Return, exactly and in full, the lines of the records below starting at the one with "failedCount rep = failedCount" and ending at the one with "(is_ok r = false", and no other lines.

EXTRACTED MATERIAL:
BEGIN

(** C22: The report of a run that writes is true: the users added are as many
    as it counts and are the ones it lists, each made from a processable row
    and stamped with the batch; every row it tried is a success or a failure;
    rows are left out only when the failures exceed the threshold; and no two
    users share a phone or an ID number afterwards if none did before. *)
Theorem import_report_true `{UuidSource} `{Entropy} logId c rows s :
  rc_wardId c ∈ wards (tables s) ->
  exists rep s' new, executeImport logId c false rows s = (Ok rep, s') /\
    profiles (tables s') = profiles (tables s) ++ new /\ createdUsers rep = up_id <$> new /\
    successCount rep = Z.of_nat (length new) /\
    Forall (imported_from c (List.filter processable_row rows)) new /\
    (let tried := successCount rep + failedCount rep - count_status ERROR rows in
     let processable := Z.of_nat (count_where processable_row rows) in
     tried <= processable /\
     (tried < processable ->
        num_lt FAILURE_THRESHOLD (num_div (num_of_Z (failedCount rep)) (num_of_Z (Z.of_nat (length rows)))) = true)) /\
    (distinct_users (profiles (tables s)) -> distinct_users (profiles (tables s'))).
Proof.
  intros Hw. destruct (executeImport_ran logId c rows s Hw) as (rep & s' & vs & rest & new & E & Hrep & Hp & Hran & Hh).
  destruct Hran as [R1 R2 R3 R4 R5 _ _ _ R9].
  exists rep, s', new.
  assert (createdUsers rep = createdUsers (core s') /\ successCount rep = successCount (core s') /\
          failedCount rep = failedCount (core s')) as (HC & HS & HF) by (by rewrite <- Hrep).
  rewrite HC, HS. split_and!; [done|done|done|by rewrite R3| | |done].
  - rewrite Hp. eapply Forall_impl; [exact R2|]. intros p. apply imported_from_mono. set_solver.
  - unfold count_where. rewrite Hp, length_app, Nat2Z.inj_add. cbn in R3, R5. rewrite count_skipped in R5.
    rewrite HF. cbn. split; [lia|]. intros Hlt. cbn in HF. rewrite <- HF. apply Hh. intros ->. cbn in Hlt. lia.
Qed.

(** ** Import jobs *)

(** C23: A queued import is settled by the processor, whatever happens: its log
    ends COMPLETED, FAILED or PARTIAL, with a completion time and either the
    counts of the report or the fatal error.  A tenant without any stage can
    never import: the run fails, adds no user and overwrites the rows. *)
Theorem import_job_settles `{UuidSource} `{Entropy} t i s l rows :
  find_log t i (tables s) = Some l -> il_errorDetails l = ED_rows rows ->
  exists r s' l', process (i, t) s = (r, s') /\ find_log t i (tables s') = Some l' /\
    il_status l' ∈ [COMPLETED; FAILED; PARTIAL] /\ (exists now, il_completedAt l' = Some now) /\
    (is_ok r = true -> exists rep, il_reportData l' = Some rep /\ il_errorDetails l' = ED_rows rows /\
       il_counts l' = (successCount rep, failedCount rep, warningCount rep, skippedCount rep)) /\
    (is_ok r = false -> profiles (tables s') = profiles (tables s) /\ il_status l' = FAILED) /\
    (il_dryRun l = false -> "" ∉ wards (tables s) ->
       Forall (fun st => stage_tenantId st <> t) (stages (tables s)) ->
       is_ok r = false /\ il_errorDetails l' = ED_fatal "Ward  not found").
Proof.
  intros Hl Hd. destruct (process_cases t i s l rows Hl Hd) as (r & s1 & s2 & l2 & E2 & F2 & Hnow & P1 & W1 & H2).
  exists r, s2, l2. split_and!; [done|done| |done|..].
  - destruct (executeImport _ _ _ _ _) as [[rep|e] s3]; [destruct H2 as (_ & _ & _ & -> & _)|destruct H2 as (_ & _ & -> & _)].
    + unfold finalStatus. repeat case_match; set_solver.
    + set_solver.
  - destruct (executeImport _ _ _ _ _) as [[rep|e] s3]; [|by destruct H2 as (-> & _)]. intros _. exists rep. naive_solver.
  - destruct (il_dryRun l) eqn:Hdry.
    { rewrite executeImport_dry in H2. destruct H2 as (-> & _). done. }
    destruct (decide (rc_wardId (job_context t l s) ∈ wards_of s1)) as [Hw|Hw].
    + destruct (executeImport_ran i (job_context t l s) rows s1 Hw) as (rep & s3 & vs & rest & new & E3 & _).
      rewrite E3 in H2. destruct H2 as (-> & _). done.
    + rewrite executeImport_no_ward in H2 by done. destruct H2 as (_ & Hp & Hs & _).
      intros _. split; [|done]. transitivity (profiles_of s1); [exact Hp|exact P1].
  - intros Hdry Hno Hst. rewrite Hdry in H2.
    assert (first_ward t (tables s) = "") as Hfw.
    { unfold first_ward. destruct (List.find _ _) as [st|] eqn:Ef; [|done].
      apply find_some_elem in Ef as [Hin Ht]. apply bool_decide_eq_true_1 in Ht. rewrite Forall_forall in Hst. by destruct (Hst st). }
    assert (rc_wardId (job_context t l s) ∉ wards_of s1) as Hw by (rewrite W1; cbn; by rewrite Hfw).
    rewrite executeImport_no_ward in H2 by done. destruct H2 as (-> & _ & _ & ->). cbn. by rewrite Hfw.
Qed.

END

YOUR SOLUTION:
          failedCount rep = failedCount (core s')) as (HC & HS & HF) by (by rewrite <- Hrep).
  rewrite HC, HS. split_and!; [done|done|done|by rewrite R3| | |done].
  - rewrite Hp. eapply Forall_impl; [exact R2|]. intros p. apply imported_from_mono. set_solver.
  - unfold count_where. rewrite Hp, length_app, Nat2Z.inj_add. cbn in R3, R5. rewrite count_skipped in R5.
    rewrite HF. cbn. split; [lia|]. intros Hlt. cbn in HF. rewrite <- HF. apply Hh. intros ->. cbn in Hlt. lia.
Qed.

(** ** Import jobs *)

(** C23: A queued import is settled by the processor, whatever happens: its log
    ends COMPLETED, FAILED or PARTIAL, with a completion time and either the
    counts of the report or the fatal error.  A tenant without any stage can
    never import: the run fails, adds no user and overwrites the rows. *)
Theorem import_job_settles `{UuidSource} `{Entropy} t i s l rows :
  find_log t i (tables s) = Some l -> il_errorDetails l = ED_rows rows ->
  exists r s' l', process (i, t) s = (r, s') /\ find_log t i (tables s') = Some l' /\
    il_status l' ∈ [COMPLETED; FAILED; PARTIAL] /\ (exists now, il_completedAt l' = Some now) /\
    (is_ok r = true -> exists rep, il_reportData l' = Some rep /\ il_errorDetails l' = ED_rows rows /\
       il_counts l' = (successCount rep, failedCount rep, warningCount rep, skippedCount rep)) /\
    (is_ok r = false -> profiles (tables s') = profiles (tables s) /\ il_status l' = FAILED) /\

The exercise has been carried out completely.